**EXERCISE DESCRIPTION**
The stretch wanted below opens at the line containing "[config] record." and closes at the line containing "Definition u32 (x". Please return it exactly, with no other lines.
+===+
(** * Lasso host: protocol engine, framing codecs and data-cell registry

    A shallow embedding of the host side of the Lasso data server
    (lasso_host.c, encodings/cobs.c, encodings/escs.c) together with the
    properties of its specification.

    Conventions.
    - Fixed-width C integers are [Z] values; every wrap-around of the C
      arithmetic is written out with [u8], [u16], [u32].
    - Byte buffers live in one flat byte-addressed memory [mem]; a C pointer
      is an address in [Z] and [0] is [NULL].
    - Compile-time options of lasso_host_config.h are the fields of a
      [config] record.
    - User callbacks and the C library (formatted input and output, the
      allocator) are parameters of the functions that call them. *)

From coqutil Require Import Z.bitblast.
From stdpp Require Import base tactics option list numbers.

Local Open Scope Z_scope.

(** ** Machine integers *)

Definition u8 (x : Z) : Z := x mod 256.
Definition u16 (x : Z) : Z := x mod 65536.
Definition u32 (x : Z) : Z := x mod 4294967296.

Definition is_u8 (x : Z) : Prop := 0 <= x < 256.
Definition is_u16 (x : Z) : Prop := 0 <= x < 65536.
Definition is_u32 (x : Z) : Prop := 0 <= x < 4294967296.

(** ** Byte-addressed memory *)

Definition mem : Type := Z -> Z.

Definition store (m : mem) (a v : Z) : mem :=
  fun x => if x =? a then v else m x.

Fixpoint load_bytes (m : mem) (a : Z) (n : nat) : list Z :=
  match n with
  | O => []
  | S k => m a :: load_bytes m (a + 1) k
  end.

Fixpoint store_bytes (m : mem) (a : Z) (l : list Z) : mem :=
  match l with
  | [] => m
  | b :: t => store_bytes (store m a b) (a + 1) t
  end.

Definition zero_mem : mem := fun _ => 0.

Lemma store_eq (m : mem) (a v : Z) : store m a v a = v.
Proof. unfold store. by rewrite Z.eqb_refl. Qed.

Lemma store_ne (m : mem) (a v x : Z) : x <> a -> store m a v x = m x.
Proof. intros H. unfold store. by apply Z.eqb_neq in H as ->. Qed.

Lemma load_bytes_length (m : mem) (a : Z) (n : nat) :
  length (load_bytes m a n) = n.
Proof. revert a. induction n as [|n IH]; intros a; simpl; [done|]. by rewrite IH. Qed.

Lemma load_bytes_ext (m m' : mem) (a : Z) (n : nat) :
  (forall x, a <= x < a + Z.of_nat n -> m x = m' x) ->
  load_bytes m a n = load_bytes m' a n.
Proof.
  revert a. induction n as [|n IH]; intros a H; simpl; [done|].
  f_equal; [apply H; lia|]. apply IH. intros x Hx. apply H. lia.
Qed.

Lemma load_bytes_app (m : mem) (a : Z) (n k : nat) :
  load_bytes m a (n + k) = load_bytes m a n ++ load_bytes m (a + Z.of_nat n) k.
Proof.
  revert a. induction n as [|n IH]; intros a; simpl.
  - by rewrite Z.add_0_r.
  - rewrite IH. do 3 f_equal. lia.
Qed.

Lemma load_bytes_S (m : mem) (a : Z) (n : nat) :
  load_bytes m a (S n) = m a :: load_bytes m (a + 1) n.
Proof. done. Qed.

Lemma load_bytes_cons (m : mem) (a : Z) (n : nat) (b : Z) (l : list Z) :
  load_bytes m a (S n) = b :: l -> m a = b /\ load_bytes m (a + 1) n = l.
Proof. simpl. intros H. by inversion H. Qed.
+===+
**SOLUTION TO THE PROBLEM**
      [config] record.
    - User callbacks and the C library (formatted input and output, the
      allocator) are parameters of the functions that call them. *)

From coqutil Require Import Z.bitblast.
From stdpp Require Import base tactics option list numbers.

Local Open Scope Z_scope.

(** ** Machine integers *)

Definition u8 (x : Z) : Z := x mod 256.
Definition u16 (x : Z) : Z := x mod 65536.
Definition u32 (x : Z) : Z := x mod 4294967296.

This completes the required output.